On 11 June 1922, he started for France in an unofficial match against Norway in Oslo, which ended in a 7–0 loss. In March 1923, he was the only player from CAP who started for the French Army team in a friendly match against the British Army at Shorncliffe, helping his side to a 1–0 victory. On 1 November 1925, he started for the Paris football team in a friendly against Catalonia, scoring once in a 2–3 loss; the following day, the journalists of French newspaper Le Miroir des sports stated that he "did what he could, but in the future, he will have to avoid pushing his opponents too hard". The following month, he started for Paris in a friendly against a Nord selection.

On 11 April 1926, the 24-year-old Moulène earned his first (and only) international cap in a friendly match against Belgium at Stade Pershing, which ended in a 4–3 win.

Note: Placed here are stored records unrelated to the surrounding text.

(** One request keeps an object, or was licensed to change it. *)
Lemma serve_http_untouched fr rq p id :
  untouched id (app p) (app (serve_http fr rq p).2) \/
  exists e caller, speaks (app p) rq e caller /\ licensed (pool (app p)) caller (rq_body rq) e id.
Proof.
  destruct (serve_http_app fr rq p) as [->|(e & ctx & Hroute & ->)]; [by left|].
  unfold handle. destruct (is_public e); [left; apply exec_public_untouched|].
  pose proof (read_only (m := from_request_parts (rq_headers rq)) (app p)) as Hro.
  unfold mbind, m_bind. destruct (from_request_parts (rq_headers rq) (app p)) as [[caller|er] st] eqn:Hf;
    simpl in Hro; subst; [|by left].
  destruct (decide (licensed (pool (app p)) caller (rq_body rq) e id)) as [Hl|Hl].
  - right. exists e, caller. by split.
  - left. by apply exec_untouched.
Qed.

(** C2 Nothing about an object changes unless somebody may change it. Over any run of the server an
    object that exists keeps its content, its version, its case row and its scope parent (or loses
    the latter with the parent), and no membership, close check, outgoing edge or run on it is
    added or changed; or else the run has a first request licensed to do so: one whose endpoint
    addresses the object, by a caller that a live session identifies, who is a platform admin or
    holds on the object the rank the endpoint needs (or claims the first admin role, on their own
    actor). Changes and grants are meant: that a membership or an edge is removed is not. *)
Theorem every_change_licensed rqs p id :
  is_Some (entities (pool (app p)) !! id) ->
  kept id (pool (app p)) (pool (app (serve_all rqs p))) \/
  exists before fr rq after e caller,
    rqs = before ++ (fr, rq) :: after /\
    let st := app (serve_all before p) in
    kept id (pool (app p)) (pool st) /\ speaks st rq e caller /\
    licensed (pool st) caller (rq_body rq) e id.
Proof.
  revert p. induction rqs as [|[fr rq] rqs IH]; intros p Hid; [left; apply kept_refl|].
  destruct (serve_http_untouched fr rq p id) as [Hk|(e & caller & Hs & Hl)].
  - specialize (Hk Hid). unfold serve_all. cbn [fold_left fst snd].
    destruct (IH (serve_http fr rq p).2) as [Hk'|(before & fr' & rq' & after & e & caller & -> & Hk' & Hs)].
    + by rewrite (kp_entity _ _ _ Hk).
    + left. by eapply kept_trans.
    + right. exists ((fr, rq) :: before), fr', rq', after, e, caller. split; [done|].
      split; [by eapply kept_trans|done].
  - right. exists [], fr, rq, rqs, e, caller. split; [done|]. cbv zeta.
    split_and!; [apply kept_refl|done..].
Qed.
End Server.
Lemma respond_blind fr rq p ctx :
  is_Some (entities (pool (app p)) !! id) -> keeps_out p rq ->
  respond fr rq (hide_process p) ctx = ((respond fr rq p ctx).1, hide_process (respond fr rq p ctx).2).
Proof.
  intros Hid Hout. unfold respond. destruct (route _ _) as [| |e]; [done..|].
  pose proof (handle_blind fr ctx rq e p Hid Hout) as Hb. unfold blind in Hb.
  unfold limited. destruct (is_limited e).
  - cbn [buckets hide_process]. destruct (enforce _ _ _ _ _) as [[er|] b]; [done|]. cbn [app hide_process].
    rewrite Hb. by destruct (handle fr ctx rq e (app p)).
  - cbn [app hide_process]. rewrite Hb. by destruct (handle fr ctx rq e (app p)).
Qed.

Lemma serve_http_blind fr rq p :
  is_Some (entities (pool (app p)) !! id) -> keeps_out p rq ->
  serve_http fr rq (hide_process p) = ((serve_http fr rq p).1, hide_process (serve_http fr rq p).2).
Proof.
  intros Hid Hout. unfold serve_http. destruct (cors_preflight _ _); [done|].
  pose proof (fun ctx => respond_blind fr rq p ctx Hid Hout) as E. unfold request_id_layer.
  revert E. generalize (respond fr rq p) (respond fr rq (hide_process p)). intros run run' E. cbv zeta.
  by rewrite E.
Qed.

(** The object outlives the requests of those who do not see it. *)
Lemma entity_stays fr rq p :
  is_Some (entities (pool (app p)) !! id) -> keeps_out p rq ->
  is_Some (entities (pool (app (serve_http fr rq p).2)) !! id).
Proof.
  intros Hid Hout. destruct (serve_http_untouched fr rq p id) as [Hk|(e & caller & [Hroute Hs] & Hl)].
  { by rewrite (kp_entity _ _ _ (Hk Hid)). }
  destruct (serve_http_app fr rq p) as [->|(e' & ctx & Hroute' & ->)]; [done|].
  assert (e' = e) as -> by congruence.
  pose proof (unseen_rank _ _ _ (Hout _ Hs)) as Hr. destruct (Hout _ Hs) as [Ha _].
  assert (Hno : forall min, ~ holds_rank (pool (app p)) caller id min)
    by (intros min [?|Hm]; [congruence|by rewrite Hr in Hm]).
  assert (e = ClaimAdmin) as -> by (destruct e; try done; exfalso; by eapply Hno, Hl).
  destruct (handle_touches fr ctx rq ClaimAdmin (app p)) as [Ht _].
  assert (Hn : Tentities ∉ footprint ClaimAdmin) by (cbn; set_solver).
  specialize (Ht Tentities Hn). cbn [same_table] in Ht. rewrite Ht. exact Hid.
Qed.
End Server.

Section Runs.
Context `{SerdeJson, Postgres, !FromSlice TypeSpec, !FromSlice RelInput, !FromSlice StartInput}.
Context `{!FromSlice HandoffInput, !FromSlice LevelInput, Reqwest, Env, Hmac, Jwt, Sha2, Build}.
Context `{UrlParams, FullText, HttpCrate, Deployment, Framework}.

(** What a run of the server answers. *)
Fixpoint answers (rqs : list (Fresh * HttpRequest)) (p : Process) : list Response :=
  match rqs with
  | [] => []
  | r :: rest => (serve_http r.1 r.2 p).1 :: answers rest (serve_http r.1 r.2 p).2
  end.

(** C1 What a caller cannot see has no influence on what they get. In any run of the server in which
    no request is made by somebody who is an admin or whose reach has the object, replacing the
    content of the object (of any type but an actor) changes no answer, not its status, its
    headers or its body: not of the object's own endpoints, of lists, searches, relations or runs,
    nor of writes and their errors; and the run leaves the same store but for that content. *)
Theorem unseen_leaves_no_trace id v rqs p :
  is_Some (entities (pool (app p)) !! id) ->
  (forall before fr rq after, rqs = before ++ (fr, rq) :: after ->
     keeps_out id (serve_all before p) rq) ->
  answers rqs (hide_process id v p) = answers rqs p /\
  serve_all rqs (hide_process id v p) = hide_process id v (serve_all rqs p).
Proof.
  revert p. induction rqs as [|[fr rq] rqs IH]; intros p Hid Hout; [done|].
  assert (Hone : keeps_out id p rq) by exact (Hout [] fr rq rqs eq_refl).
  unfold serve_all. cbn [answers fold_left fst snd].
  rewrite serve_http_blind by done. cbn [fst snd].
  destruct (IH (serve_http fr rq p).2) as [E1 E2]; [by apply entity_stays| |by rewrite E1].
  intros before fr' rq' after ->. exact (Hout ((fr, rq) :: before) fr' rq' after eq_refl).
Qed.
End Runs.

The following day, the journalists of Le Miroir des sports described his performance as "conscientious and courageous, but his uncertain passing and relatively poor mobility do not denote a midfielder of international class".

After leaving Club Français in 1928, Moulène returned to CA Paris, where he played for a further five years until he retired in 1933, aged 32.

==Death==
Moulène died in Neuilly-sur-Seine on 26 March 1976, at the age of 79.